_Exercise aim:_
Report all lines in the records that hold the string "name".

Stored items:
Lemma t_dispatch_payload p from :
  app_typed (mkAppMsg IdChat p) -> triple (app_ok n) (dispatch_payload cfg p from) (fun _ => True).
Proof.
  destruct p; cbn; intros Ht.
  - unfold dispatch_chat. case_decide; [apply t_ret|]. eapply triple_bind; [apply t_contact_gate|intros acc _]. app_auto.
  - destruct Ht. by apply t_deliver.
  - unfold dispatch_mail. app_auto.
  - unfold dispatch_coin. destruct (de (A := CoinPayload) inner) as [p|] eqn:Ed; [|apply t_ret].
    eapply t_ignore, t_coin, handle_incoming_ok; [apply (coin_clock_typed HT)|by eapply (decoded_coin HT)].
  - unfold dispatch_listing. destruct (listing_verify_signature l) as [[]|]; try apply t_ret.
    eapply triple_bind; [apply t_gets|intros st _]. destruct st; [|apply t_ret].
    eapply triple_bind; [eapply t_attempt, t_cache|intros x _]. app_auto.
  - unfold dispatch_revocation. app_auto.
Qed.

Lemma t_dispatch msg : triple (app_ok n) (dispatch_incoming cfg msg) (fun _ => True).
Proof.
  unfold dispatch_incoming. case_decide; [apply t_dispatch_group|]. case_decide; [apply t_proximity|].
  destruct (bulletin_scope _) as [sc|].
  - eapply triple_bind; [eapply t_attempt, t_bulletin_payload|intros x Hx]. destruct x as [[p|]|]; try apply t_ret.
    apply t_deliver; by eapply Hx.
  - destruct (de (A := AppMessage) _) as [am|] eqn:Ed; [|apply t_ret].
    apply t_dispatch_payload. apply (decoded_app HT) in Ed. by destruct am as [i p].
Qed.
#[local] Hint Resolve t_dispatch : app.

Lemma t_ensure to name : triple (app_ok n) (ensure_contact_accepted_for_send to name) (fun _ => True).
Proof.
  unfold ensure_contact_accepted_for_send. eapply (triple_bind _ _ _ (fun _ => True)); [|intros; app_auto].
  case_decide; [|apply t_ret]. eapply triple_bind; [apply t_read|intros; app_auto].
Qed.
#[local] Hint Resolve t_ensure : app.

Lemma t_send_encrypted to body : triple (app_ok n) (send_chat_encrypted cfg to body) (fun _ => True).
Proof.
  unfold send_chat_encrypted, peer_x25519_public. eapply triple_bind; [apply t_ensure|intros _ _].
  eapply triple_bind; [apply t_new_chat|intros chat Hc]. app_auto.
Qed.
#[local] Hint Resolve t_send_encrypted : app.

Lemma t_broadcast scope body : triple (app_ok n) (broadcast_chat scope body) (fun _ => True).
Proof. unfold broadcast_chat. app_auto. Qed.
#[local] Hint Resolve t_broadcast : app.

Lemma post_expiry_range now ttl : in_u 64 (post_expiry now ttl).
Proof. unfold post_expiry, wadd. by apply wrap_in_u. Qed.

Lemma t_post scope title body ttl :
  utf8_valid (as_bytes scope) = true -> triple (app_ok n) (post_bulletin scope title body ttl) (fun _ => True).
Proof.
  intros Hu. unfold post_bulletin. eapply triple_bind; [eapply t_ignore, t_send|intros _ _].
  eapply triple_bind; [apply t_gets|intros name _]. eapply triple_bind; [apply t_clock|intros now Hnow].
  eapply triple_bind; [apply t_uuid|intros id _]. cbv zeta.
  eapply triple_bind; [by apply t_save_post; [apply post_expiry_range|]|intros _ _].
  eapply triple_bind; [apply t_lift|intros pt _]. eapply triple_bind; [apply t_read|intros k _].
  eapply (triple_bind _ _ _ (fun _ => True)); [|intros; app_auto].
  destruct k; app_auto.
Qed.

Lemma t_call c : call_typed c -> triple (app_ok n) (run_call c) (fun _ => True).
Proof.
  intros Hc. destruct c; cbn [run_call call_typed] in *; try solve [eauto with app].
  - eapply t_ignore. unfold send_chat, has_enc_key_for. destruct to; app_auto.
  - unfold send_group_message. eapply triple_bind; [eapply t_ignore, t_seen|intros _ _].
    eapply triple_bind; [apply t_new_chat|intros chat Hch]. app_auto.
  - by apply t_post.
  - eapply t_ignore. unfold create_scope_key. app_auto.
  - eapply t_ignore. unfold add_scope_key_from_invite. app_auto.
  - unfold app_delete_scope_key. app_auto.
  - unfold send_mail. eapply triple_bind; [apply t_gets|intros name _]. eapply triple_bind; [apply t_uuid|intros id _].
    eapply triple_bind; [apply t_clock|intros now Hnow]. cbv zeta. app_auto.
  - eapply (t_ignore _ _ (fun _ => True)). unfold refresh_presence, new_signal, broadcast_presence.
    eapply triple_bind; [apply t_gets|intros act _]. destruct act; cbn [negb]; [|apply t_ret].
    eapply triple_bind; [apply t_gets|intros pf _]. eapply triple_bind; [apply t_gets|intros mine _].
    eapply (triple_bind _ _ _ (fun _ => True)); [app_auto|intros sig _]. destruct (ser sig); [|apply t_ret].
    eapply triple_bind; [by apply (app_same n _ (fun _ => True))|intros _ _]. app_auto.
  - unfold send_proximity_message. app_auto.
  - eapply t_ignore. unfold add_contact. app_auto.
  - eapply (t_ignore _ _ (fun _ => True)). unfold accept_contact. eapply triple_bind; [apply t_read|intros o _]. app_auto.
  - unfold publish_app_listing. app_auto.
  - unfold publish_app_revocation. app_auto.
Qed.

_Solved exercise:_
Lemma t_ensure to name : triple (app_ok n) (ensure_contact_accepted_for_send to name) (fun _ => True).
  eapply triple_bind; [apply t_gets|intros name _]. eapply triple_bind; [apply t_clock|intros now Hnow].
  - unfold send_mail. eapply triple_bind; [apply t_gets|intros name _]. eapply triple_bind; [apply t_uuid|intros id _].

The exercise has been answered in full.